### Data records
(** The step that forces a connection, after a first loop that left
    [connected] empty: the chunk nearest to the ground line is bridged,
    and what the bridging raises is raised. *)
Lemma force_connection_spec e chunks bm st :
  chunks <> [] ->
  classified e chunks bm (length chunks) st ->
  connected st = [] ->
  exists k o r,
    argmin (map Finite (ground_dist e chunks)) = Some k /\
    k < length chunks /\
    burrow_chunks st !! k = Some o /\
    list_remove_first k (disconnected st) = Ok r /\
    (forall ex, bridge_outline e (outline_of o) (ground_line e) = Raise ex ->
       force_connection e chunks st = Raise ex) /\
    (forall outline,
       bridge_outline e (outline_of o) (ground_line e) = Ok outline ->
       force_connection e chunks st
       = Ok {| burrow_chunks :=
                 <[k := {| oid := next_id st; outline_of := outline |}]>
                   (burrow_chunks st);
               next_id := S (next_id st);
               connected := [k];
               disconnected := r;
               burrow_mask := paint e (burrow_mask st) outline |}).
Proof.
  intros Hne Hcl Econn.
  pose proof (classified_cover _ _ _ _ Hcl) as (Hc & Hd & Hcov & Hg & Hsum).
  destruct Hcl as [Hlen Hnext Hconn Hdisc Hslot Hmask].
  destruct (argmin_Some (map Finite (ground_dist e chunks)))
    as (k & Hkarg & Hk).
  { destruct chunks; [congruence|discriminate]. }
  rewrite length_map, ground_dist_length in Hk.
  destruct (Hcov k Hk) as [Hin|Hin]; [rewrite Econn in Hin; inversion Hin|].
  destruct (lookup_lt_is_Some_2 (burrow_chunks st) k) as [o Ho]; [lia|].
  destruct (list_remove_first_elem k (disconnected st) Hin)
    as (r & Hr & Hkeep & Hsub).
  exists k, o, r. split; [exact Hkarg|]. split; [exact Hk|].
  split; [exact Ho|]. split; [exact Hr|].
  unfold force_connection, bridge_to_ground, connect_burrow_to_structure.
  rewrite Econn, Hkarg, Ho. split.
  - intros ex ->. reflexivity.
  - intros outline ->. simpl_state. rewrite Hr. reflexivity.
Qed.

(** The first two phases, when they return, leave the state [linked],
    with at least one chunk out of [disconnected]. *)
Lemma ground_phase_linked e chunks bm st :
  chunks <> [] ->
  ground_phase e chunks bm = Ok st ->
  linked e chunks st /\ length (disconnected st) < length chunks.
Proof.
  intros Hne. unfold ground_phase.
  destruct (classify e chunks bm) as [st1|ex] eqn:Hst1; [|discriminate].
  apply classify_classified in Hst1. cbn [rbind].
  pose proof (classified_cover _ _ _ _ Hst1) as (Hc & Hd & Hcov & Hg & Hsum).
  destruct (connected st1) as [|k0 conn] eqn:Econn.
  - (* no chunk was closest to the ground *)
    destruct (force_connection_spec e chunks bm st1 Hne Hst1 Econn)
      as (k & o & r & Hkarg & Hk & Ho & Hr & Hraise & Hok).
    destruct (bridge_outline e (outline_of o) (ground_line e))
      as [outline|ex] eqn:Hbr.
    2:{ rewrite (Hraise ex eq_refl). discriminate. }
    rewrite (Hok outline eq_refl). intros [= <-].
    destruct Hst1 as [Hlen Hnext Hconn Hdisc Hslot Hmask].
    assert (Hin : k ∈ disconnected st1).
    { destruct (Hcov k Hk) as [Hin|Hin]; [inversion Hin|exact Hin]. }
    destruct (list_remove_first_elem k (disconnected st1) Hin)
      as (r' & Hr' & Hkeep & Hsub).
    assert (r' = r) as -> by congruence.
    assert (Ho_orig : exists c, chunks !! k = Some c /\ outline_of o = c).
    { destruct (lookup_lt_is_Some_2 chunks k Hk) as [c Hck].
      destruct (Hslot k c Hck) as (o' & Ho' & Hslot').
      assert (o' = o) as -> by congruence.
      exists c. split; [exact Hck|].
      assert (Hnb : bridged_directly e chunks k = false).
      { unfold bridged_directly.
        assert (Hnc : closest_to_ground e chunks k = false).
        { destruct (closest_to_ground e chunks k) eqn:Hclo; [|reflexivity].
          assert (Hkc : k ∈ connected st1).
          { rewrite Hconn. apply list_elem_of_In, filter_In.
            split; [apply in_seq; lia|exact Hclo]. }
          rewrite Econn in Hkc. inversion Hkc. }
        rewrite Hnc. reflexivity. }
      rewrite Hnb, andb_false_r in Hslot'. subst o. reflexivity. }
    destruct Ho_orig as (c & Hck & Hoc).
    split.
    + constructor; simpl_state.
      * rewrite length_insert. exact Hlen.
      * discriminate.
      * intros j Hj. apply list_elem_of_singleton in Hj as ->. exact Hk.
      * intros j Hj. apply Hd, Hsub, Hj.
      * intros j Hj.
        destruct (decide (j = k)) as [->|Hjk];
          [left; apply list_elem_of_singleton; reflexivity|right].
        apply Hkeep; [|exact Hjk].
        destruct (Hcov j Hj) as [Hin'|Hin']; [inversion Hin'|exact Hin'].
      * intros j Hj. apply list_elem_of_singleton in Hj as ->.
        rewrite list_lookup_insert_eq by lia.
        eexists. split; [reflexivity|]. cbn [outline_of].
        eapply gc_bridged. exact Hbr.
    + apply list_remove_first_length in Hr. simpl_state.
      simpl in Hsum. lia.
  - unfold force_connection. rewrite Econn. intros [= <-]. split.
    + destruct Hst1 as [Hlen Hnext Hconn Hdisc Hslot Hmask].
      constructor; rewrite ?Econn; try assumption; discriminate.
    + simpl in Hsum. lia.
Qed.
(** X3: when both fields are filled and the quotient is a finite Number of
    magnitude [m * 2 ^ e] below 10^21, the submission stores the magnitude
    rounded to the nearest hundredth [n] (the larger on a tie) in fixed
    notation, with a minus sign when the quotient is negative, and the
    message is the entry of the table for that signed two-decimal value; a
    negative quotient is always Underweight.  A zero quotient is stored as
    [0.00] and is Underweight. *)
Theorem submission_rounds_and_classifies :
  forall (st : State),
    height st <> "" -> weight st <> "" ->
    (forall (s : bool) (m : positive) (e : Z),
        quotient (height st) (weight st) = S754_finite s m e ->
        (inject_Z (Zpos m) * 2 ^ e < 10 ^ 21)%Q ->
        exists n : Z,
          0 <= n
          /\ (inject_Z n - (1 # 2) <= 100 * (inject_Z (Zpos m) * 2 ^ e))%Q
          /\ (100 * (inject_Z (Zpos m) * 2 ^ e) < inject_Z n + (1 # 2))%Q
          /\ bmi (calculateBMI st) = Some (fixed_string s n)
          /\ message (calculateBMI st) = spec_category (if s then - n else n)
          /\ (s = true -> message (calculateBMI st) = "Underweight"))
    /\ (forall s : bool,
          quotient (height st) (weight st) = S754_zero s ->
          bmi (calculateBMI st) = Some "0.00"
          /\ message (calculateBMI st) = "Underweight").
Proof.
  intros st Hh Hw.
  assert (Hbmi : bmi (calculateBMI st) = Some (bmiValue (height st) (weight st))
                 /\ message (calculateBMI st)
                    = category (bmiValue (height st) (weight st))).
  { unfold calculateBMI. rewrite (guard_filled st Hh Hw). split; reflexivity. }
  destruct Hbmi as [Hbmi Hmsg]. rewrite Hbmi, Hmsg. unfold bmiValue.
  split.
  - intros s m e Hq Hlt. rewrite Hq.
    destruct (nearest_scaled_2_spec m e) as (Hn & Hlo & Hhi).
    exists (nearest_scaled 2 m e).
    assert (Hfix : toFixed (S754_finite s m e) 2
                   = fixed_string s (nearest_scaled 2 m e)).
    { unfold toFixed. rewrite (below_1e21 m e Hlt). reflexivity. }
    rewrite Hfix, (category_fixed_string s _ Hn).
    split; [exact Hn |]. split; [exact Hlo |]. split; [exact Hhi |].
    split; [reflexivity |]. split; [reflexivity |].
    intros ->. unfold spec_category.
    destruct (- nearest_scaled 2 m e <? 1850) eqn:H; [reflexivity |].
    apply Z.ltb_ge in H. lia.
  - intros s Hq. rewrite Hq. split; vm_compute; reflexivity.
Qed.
######
### Data records
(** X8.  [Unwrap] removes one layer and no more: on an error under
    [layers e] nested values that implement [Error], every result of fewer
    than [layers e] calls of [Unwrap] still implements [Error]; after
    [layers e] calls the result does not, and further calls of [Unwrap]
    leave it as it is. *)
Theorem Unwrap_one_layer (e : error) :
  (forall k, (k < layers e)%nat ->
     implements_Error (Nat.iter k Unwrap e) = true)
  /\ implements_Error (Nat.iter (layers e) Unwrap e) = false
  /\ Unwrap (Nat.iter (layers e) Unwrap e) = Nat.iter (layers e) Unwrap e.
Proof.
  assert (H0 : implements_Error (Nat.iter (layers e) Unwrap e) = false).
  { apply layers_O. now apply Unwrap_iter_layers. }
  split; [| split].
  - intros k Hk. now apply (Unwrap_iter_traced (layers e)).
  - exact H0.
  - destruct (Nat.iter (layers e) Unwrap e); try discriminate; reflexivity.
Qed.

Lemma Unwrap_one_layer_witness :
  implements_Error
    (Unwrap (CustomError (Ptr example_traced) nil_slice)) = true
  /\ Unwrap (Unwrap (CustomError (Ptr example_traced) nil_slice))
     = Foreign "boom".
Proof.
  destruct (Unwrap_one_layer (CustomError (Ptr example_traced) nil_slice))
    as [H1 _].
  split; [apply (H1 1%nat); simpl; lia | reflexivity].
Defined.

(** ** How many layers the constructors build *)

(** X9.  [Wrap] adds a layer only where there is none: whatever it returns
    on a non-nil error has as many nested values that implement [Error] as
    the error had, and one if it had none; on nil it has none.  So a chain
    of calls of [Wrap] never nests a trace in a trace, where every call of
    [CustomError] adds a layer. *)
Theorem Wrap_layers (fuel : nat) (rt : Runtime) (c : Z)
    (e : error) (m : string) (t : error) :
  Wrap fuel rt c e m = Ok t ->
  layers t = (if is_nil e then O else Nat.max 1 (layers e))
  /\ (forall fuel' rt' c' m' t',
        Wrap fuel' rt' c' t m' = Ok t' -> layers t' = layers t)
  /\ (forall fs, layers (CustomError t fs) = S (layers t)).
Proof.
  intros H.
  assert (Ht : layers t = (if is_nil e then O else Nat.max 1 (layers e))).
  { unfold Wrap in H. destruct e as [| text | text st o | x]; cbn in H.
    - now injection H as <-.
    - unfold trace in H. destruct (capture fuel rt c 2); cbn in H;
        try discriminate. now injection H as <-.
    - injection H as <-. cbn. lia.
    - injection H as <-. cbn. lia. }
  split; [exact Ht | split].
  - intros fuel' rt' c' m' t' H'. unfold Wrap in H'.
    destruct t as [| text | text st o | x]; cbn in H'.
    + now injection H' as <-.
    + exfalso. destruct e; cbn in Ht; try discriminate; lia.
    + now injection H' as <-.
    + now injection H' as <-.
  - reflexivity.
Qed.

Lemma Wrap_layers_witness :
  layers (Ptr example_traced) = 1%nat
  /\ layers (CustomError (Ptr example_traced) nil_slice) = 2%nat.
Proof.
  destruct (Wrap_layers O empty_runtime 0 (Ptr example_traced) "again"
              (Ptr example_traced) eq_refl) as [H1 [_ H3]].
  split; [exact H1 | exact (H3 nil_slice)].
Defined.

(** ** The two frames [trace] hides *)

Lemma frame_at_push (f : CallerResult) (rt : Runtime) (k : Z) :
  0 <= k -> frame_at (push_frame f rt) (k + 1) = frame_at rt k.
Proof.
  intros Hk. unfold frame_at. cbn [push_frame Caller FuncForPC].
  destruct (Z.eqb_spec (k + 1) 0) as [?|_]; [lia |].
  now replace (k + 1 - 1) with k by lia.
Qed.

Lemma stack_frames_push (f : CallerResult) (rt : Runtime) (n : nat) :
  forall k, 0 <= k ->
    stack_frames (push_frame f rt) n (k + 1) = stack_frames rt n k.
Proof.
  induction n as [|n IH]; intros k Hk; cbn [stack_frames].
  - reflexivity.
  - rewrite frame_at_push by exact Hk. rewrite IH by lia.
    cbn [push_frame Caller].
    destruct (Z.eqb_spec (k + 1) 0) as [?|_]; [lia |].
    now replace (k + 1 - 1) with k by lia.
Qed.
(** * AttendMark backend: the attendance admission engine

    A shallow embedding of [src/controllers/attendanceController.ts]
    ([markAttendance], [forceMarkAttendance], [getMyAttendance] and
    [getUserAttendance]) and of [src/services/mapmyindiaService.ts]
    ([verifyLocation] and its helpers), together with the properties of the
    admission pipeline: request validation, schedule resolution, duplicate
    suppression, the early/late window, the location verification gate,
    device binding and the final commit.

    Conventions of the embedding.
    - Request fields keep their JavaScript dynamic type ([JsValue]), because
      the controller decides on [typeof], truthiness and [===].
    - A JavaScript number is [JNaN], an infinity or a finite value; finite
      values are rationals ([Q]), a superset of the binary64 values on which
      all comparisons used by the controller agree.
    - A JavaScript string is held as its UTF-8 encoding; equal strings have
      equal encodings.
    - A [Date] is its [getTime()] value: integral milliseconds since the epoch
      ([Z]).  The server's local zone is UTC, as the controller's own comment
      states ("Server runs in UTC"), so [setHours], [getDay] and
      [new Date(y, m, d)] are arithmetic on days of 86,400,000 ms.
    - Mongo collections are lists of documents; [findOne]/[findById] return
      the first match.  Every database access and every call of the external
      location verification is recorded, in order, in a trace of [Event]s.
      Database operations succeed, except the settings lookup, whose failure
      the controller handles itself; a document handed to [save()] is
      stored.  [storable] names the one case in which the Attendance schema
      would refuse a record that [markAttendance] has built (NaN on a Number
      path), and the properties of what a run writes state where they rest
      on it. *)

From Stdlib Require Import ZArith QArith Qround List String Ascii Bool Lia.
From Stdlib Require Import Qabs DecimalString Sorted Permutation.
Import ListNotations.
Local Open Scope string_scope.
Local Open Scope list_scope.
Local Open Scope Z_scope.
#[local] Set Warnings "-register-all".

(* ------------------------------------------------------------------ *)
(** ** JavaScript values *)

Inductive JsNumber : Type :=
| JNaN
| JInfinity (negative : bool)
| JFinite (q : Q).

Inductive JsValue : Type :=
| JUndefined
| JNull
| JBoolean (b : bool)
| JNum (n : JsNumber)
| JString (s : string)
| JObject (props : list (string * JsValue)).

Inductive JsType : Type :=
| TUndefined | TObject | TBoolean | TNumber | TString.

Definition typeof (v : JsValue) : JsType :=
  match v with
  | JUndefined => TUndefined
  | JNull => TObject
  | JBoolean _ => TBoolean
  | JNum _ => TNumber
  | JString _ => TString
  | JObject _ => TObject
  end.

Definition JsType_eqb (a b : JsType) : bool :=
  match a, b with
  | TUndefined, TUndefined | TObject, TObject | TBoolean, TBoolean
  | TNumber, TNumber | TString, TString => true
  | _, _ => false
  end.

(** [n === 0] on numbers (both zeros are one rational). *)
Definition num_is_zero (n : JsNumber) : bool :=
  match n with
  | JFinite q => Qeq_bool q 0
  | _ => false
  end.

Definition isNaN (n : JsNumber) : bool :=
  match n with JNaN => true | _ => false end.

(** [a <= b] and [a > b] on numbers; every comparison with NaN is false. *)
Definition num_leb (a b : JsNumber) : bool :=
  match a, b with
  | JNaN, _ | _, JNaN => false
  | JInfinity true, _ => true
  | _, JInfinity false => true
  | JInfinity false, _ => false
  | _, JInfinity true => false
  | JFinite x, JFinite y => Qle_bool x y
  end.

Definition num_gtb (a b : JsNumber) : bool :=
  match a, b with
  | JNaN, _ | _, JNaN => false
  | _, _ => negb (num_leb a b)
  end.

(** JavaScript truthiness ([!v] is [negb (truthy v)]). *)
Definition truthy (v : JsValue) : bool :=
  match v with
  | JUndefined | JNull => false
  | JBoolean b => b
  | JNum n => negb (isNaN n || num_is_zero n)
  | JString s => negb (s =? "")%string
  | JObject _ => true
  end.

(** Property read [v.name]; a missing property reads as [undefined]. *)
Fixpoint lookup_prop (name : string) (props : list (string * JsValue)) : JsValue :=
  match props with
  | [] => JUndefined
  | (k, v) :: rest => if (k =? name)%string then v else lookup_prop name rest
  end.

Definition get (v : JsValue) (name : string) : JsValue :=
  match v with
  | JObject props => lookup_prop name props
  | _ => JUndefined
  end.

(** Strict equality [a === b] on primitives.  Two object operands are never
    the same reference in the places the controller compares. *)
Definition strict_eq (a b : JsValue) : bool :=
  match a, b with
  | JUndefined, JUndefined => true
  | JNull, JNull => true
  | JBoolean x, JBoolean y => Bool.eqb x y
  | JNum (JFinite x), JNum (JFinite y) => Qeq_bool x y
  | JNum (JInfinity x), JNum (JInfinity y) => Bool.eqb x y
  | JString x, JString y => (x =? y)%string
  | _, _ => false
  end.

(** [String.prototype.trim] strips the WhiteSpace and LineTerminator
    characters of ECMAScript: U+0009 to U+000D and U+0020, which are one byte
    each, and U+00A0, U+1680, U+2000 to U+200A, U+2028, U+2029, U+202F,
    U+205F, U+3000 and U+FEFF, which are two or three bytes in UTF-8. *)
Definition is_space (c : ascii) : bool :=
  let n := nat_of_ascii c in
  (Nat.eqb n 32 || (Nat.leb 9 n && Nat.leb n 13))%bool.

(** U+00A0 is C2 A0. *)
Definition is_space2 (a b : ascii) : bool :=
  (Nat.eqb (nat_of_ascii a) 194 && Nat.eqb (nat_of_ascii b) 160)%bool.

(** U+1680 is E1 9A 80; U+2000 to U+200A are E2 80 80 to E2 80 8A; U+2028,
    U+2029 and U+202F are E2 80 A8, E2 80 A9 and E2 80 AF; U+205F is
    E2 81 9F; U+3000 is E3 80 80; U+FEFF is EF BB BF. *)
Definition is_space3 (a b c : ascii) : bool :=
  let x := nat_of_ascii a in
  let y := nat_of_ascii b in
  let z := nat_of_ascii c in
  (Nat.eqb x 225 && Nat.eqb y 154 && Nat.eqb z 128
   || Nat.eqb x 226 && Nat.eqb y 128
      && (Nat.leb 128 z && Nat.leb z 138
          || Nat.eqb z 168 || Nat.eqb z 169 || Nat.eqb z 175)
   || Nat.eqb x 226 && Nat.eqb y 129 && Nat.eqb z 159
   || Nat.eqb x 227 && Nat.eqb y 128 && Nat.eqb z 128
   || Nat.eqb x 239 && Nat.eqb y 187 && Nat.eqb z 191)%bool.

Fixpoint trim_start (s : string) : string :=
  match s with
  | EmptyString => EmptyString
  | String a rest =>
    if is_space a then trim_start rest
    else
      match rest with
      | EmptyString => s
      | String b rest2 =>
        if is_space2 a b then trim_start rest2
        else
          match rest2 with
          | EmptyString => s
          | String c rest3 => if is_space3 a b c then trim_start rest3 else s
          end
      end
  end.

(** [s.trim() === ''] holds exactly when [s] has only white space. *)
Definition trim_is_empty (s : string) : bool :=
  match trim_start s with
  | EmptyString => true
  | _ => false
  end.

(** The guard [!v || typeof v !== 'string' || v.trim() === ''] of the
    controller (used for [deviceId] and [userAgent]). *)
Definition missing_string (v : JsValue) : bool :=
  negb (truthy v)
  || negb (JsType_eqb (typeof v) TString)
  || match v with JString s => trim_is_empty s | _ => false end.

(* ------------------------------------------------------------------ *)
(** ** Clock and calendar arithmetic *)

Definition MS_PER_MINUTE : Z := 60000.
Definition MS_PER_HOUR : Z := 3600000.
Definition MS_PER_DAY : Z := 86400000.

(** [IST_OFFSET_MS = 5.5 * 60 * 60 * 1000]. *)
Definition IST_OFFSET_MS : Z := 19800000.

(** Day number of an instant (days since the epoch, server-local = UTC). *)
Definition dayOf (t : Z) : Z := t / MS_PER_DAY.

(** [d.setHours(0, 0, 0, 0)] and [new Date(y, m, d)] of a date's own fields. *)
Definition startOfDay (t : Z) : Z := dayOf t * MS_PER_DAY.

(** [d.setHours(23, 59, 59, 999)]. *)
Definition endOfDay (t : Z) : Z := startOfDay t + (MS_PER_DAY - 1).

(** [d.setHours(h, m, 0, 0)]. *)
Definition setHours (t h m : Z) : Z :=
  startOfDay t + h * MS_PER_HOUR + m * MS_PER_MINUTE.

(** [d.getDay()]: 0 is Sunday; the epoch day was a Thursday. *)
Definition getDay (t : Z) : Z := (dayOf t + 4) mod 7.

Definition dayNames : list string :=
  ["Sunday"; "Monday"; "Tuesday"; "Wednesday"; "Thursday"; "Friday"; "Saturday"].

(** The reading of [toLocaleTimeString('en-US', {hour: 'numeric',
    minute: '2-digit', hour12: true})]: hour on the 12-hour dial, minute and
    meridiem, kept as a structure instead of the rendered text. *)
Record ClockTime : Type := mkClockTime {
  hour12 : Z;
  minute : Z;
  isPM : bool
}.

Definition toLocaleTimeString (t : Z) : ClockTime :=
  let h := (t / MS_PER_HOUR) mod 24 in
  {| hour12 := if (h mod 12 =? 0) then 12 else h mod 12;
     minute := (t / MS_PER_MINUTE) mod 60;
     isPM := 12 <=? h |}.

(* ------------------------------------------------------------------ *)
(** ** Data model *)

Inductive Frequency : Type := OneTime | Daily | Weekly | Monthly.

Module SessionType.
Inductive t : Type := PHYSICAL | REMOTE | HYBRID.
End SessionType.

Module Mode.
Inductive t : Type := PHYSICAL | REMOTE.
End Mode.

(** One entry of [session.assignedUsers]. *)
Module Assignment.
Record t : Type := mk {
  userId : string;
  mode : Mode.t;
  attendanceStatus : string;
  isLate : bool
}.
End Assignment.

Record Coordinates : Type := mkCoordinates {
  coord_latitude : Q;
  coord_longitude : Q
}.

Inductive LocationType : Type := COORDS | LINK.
######
### Data records
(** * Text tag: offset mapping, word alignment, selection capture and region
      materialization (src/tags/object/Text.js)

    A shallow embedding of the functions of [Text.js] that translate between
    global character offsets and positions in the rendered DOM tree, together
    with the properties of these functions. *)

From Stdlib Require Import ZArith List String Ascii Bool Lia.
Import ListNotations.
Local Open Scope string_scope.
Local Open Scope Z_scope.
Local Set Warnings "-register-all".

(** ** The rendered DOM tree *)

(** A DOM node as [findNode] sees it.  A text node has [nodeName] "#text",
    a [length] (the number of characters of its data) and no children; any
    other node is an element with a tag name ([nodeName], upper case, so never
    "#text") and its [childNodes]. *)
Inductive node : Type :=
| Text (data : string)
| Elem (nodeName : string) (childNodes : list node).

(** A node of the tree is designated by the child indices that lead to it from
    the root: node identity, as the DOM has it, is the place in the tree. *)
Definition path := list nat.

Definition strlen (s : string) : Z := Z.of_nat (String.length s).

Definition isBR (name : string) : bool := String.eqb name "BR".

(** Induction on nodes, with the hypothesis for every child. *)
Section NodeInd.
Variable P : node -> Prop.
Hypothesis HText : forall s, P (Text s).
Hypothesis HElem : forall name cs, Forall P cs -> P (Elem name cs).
######
Problem description
What is needed is each line of the entries that contains the word "TString".

Exercise answer
| TUndefined | TObject | TBoolean | TNumber | TString.
  | JString _ => TString
  | TNumber, TNumber | TString, TString => true
  || negb (JsType_eqb (typeof v) TString)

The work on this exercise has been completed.